Le cœur de l’Angleterre, Jonathan Coe

Prix du livre européen 2019, Le Cœur de l’Angleterre, le dernier roman de Jonathan Coe, dresse un portrait cinglant de l’Angleterre des dernières décennies. L’auteur interroge avec un humour caustique et décalé les évènements qui ont pu conduire au Brexit. Un roman réjouissant autant qu’effarant.

Dans son dernier opus, Jonathan Coe renoue avec les personnages de Bienvenue au Club, et de sa suite Le Cercle fermé, les membres de la famille Potter, choix non prémédité qui s’est finalement imposé à lui. Nulle nécessité cependant d’avoir lu les deux précédents pour savourer le dernier en date.

Le roman s’ouvre en 2010 alors que Benjamin et Loïs Potter enterrent leur mère. Benjamin a à présent la cinquantaine et vit isolé dans un moulin retapé. Sa sœur reste hantée par les évènements traumatisants de son passé. Autour d’eux, membres de la famille ou amis créent un microcosme reflétant ce qui se joue à plus grande échelle dans le pays et qui va conduire au Brexit. La narration, à sauts et à gambades, suit différents personnages, allant de l’un à l’autre, les laissant en suspens, avant de les retrouver des jours, des semaines ou des mois plus tard. Ces nombreuses ellipses insufflent un rythme au récit, tendu vers l’avant, celui de l’engrenage dans lequel est prise l’Angleterre et qui la conduit à l’inimaginable. Les titres des trois parties qui composent le roman –La joyeuse Angleterre, L’Angleterre profonde, La vieille Angleterre- révèlent ce retour en arrière aussi imprévisible qu’inquiétant.

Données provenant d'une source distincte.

Lemma drain_all cl hd mx : hd < 2 ^ 64 -> hd <= Z.of_nat (length cl) -> forall fuel rb out,
  0 <= rb_tail rb <= hd -> (forall q ev, rb_tail rb <= q < hd -> seq_at cl q ev -> published rb q ev) ->
  (2 * Z.to_nat (hd - rb_tail rb) + 2 <= fuel)%nat ->
  exists rb', drain_run fuel (D_next mx hd out) rb
    = Some (rb', out ++ take (Z.to_nat mx - length out) (drop (Z.to_nat (rb_tail rb)) (take (Z.to_nat hd) cl))).
Proof.
  intros H64 Hcl. induction fuel as [[|fuel] IH] using lt_wf_ind; intros rb out Ht Hpub Hf; [lia|].
  cbn [drain_run Drain_step]. destruct (Z.ltb_spec (Z.of_nat (length out)) mx) as [Ho|Ho]; cbn [andb].
  - destruct (Z.ltb_spec (rb_tail rb) hd) as [Hlt|Hge].
    + destruct (lookup_lt_is_Some_2 cl (Z.to_nat (rb_tail rb))) as [ev Hev]; [lia|].
      destruct (Hpub (rb_tail rb) ev ltac:(lia) ltac:(split; [lia|done])) as [Hr Hb].
      rewrite Hr, (u64_small (rb_tail rb + 1)) by (unfold is_u64; lia). cbn [default]. rewrite Z.eqb_refl.
      destruct fuel as [|fuel]; [lia|]. cbn [drain_run Drain_step]. rewrite Hb, (u64_small (rb_tail rb + 1)) by (unfold is_u64; lia).
      change (default zeroEvent (Some ev)) with ev. destruct (IH fuel ltac:(lia) (set_tail (rb_tail rb + 1) rb) (out ++ [ev])) as [rb' E];
        [cbn; lia|cbn; intros q e Hq; apply Hpub; lia|cbn; lia|].
      exists rb'. rewrite E, <- app_assoc. do 2 f_equal. cbn [set_tail rb_tail].
      rewrite length_app. cbn [length]. replace (Z.to_nat (rb_tail rb + 1)) with (S (Z.to_nat (rb_tail rb))) by lia.
      assert (Hd : drop (Z.to_nat (rb_tail rb)) (take (Z.to_nat hd) cl)
                   = ev :: drop (S (Z.to_nat (rb_tail rb))) (take (Z.to_nat hd) cl)).
      { apply drop_S. by rewrite lookup_take_lt by lia. }
      rewrite Hd. replace (Z.to_nat mx - length out)%nat with (S (Z.to_nat mx - (length out + 1))) by lia. done.
    + destruct fuel as [|fuel]; [lia|]. cbn [drain_run Drain_step]. destruct fuel; cbn [drain_run].
      all: eexists; do 2 f_equal; rewrite drop_ge by (rewrite length_take; lia); by rewrite take_nil, app_nil_r.
  - destruct fuel as [|fuel]; [lia|]. cbn [drain_run Drain_step]. destruct fuel; cbn [drain_run].
    all: eexists; do 2 f_equal; replace (Z.to_nat mx - length out)%nat with 0%nat by lia; by rewrite app_nil_r.
Qed.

L’histoire politique de l’Angleterre du début du millénaire, retracée par l’auteur non sans une ironie acerbe, n’est pas inconnue du lecteur. Néanmoins c’est avec une profonde incrédulité qu’il se voit replonger dans la campagne nauséabonde du Brexit. Sous couvert de la promesse de redevenir une nation puissante, certains politiques, appuyés par les médias, entretiennent un climat malsain où l’ostracisme et le nationalisme sont rois : « Johnson établissait un parallèle entre l’UE et l’Allemagne nazie. L’une comme l’autre entretenaient le désir de créer un super-Etat européen sous la domination allemande par des moyens militaires dans un cas, économique dans l’autre. Benjamin, dont l’intérêt pour la politique avait augmenté dans des proportions exponentielles depuis quelques semaines, en fut effaré. Le débat politique était-il tombé si bas dans ce pays ? »

Si l’auteur se fait mordant dans sa peinture du Brexit, des mœurs journalistiques ou encore du monde de l’édition et des prix littéraires, le récit est surtout empreint de la tendresse profonde qu’il ressent pour son pays et pour sa ville natale Birmingham. De la croisière en passant par le golf ou la jardinerie, l’auteur épingle avec un humour malicieux les mœurs de ses pairs : « Non loin de la M54, entre Shrewsbury et Birmingham, un panneau signalait à l’instar d’un atout patrimonial de première importance l’une des attractions majeures du district et, à vrai dire, l’une de ses grandes gloires, la jardinerie Woodlands ». Tendresse aussi envers des personnages que l’auteur prend manifestement plaisir à retrouver. Chacun est à sa façon profondément attaché à l’Angleterre et à ses valeurs, ce qui les conduit à voter pour les uns Remain et pour les autres Leave. Tous se retrouvent néanmoins unis dans le même élan patriotique lors de la cérémonie d’ouverture des JO de Londres en 2012 : « Ce spectacle réveillait en lui une émotion qu’il ne connaissait plus depuis des années […]. Oui, pourquoi ne pas l’avouer tout bonnement, en cet instant, il était fier, fier d’être britannique, fier de faire partie d’une nation qui non contente d’avoir réalisé de grandes choses, pouvait aujourd’hui les célébrer avec une telle assurance, une telle ironie, une telle simplicité. » L’Angleterre est encore joyeuse -c’est la fin de la première partie- et tous les espoirs semblent encore permis.

Chronique tantôt tendre et malicieuse, tantôt mordante et désillusionnée, Le Cœur de l’Angleterre questionne et inquiète. Un roman jubilatoire et profondément européen.

Le Cœur de l’Angleterre, Jonathan Coe, traduit de l’anglais par Josée Kamoun, Gallimard, 545 pages.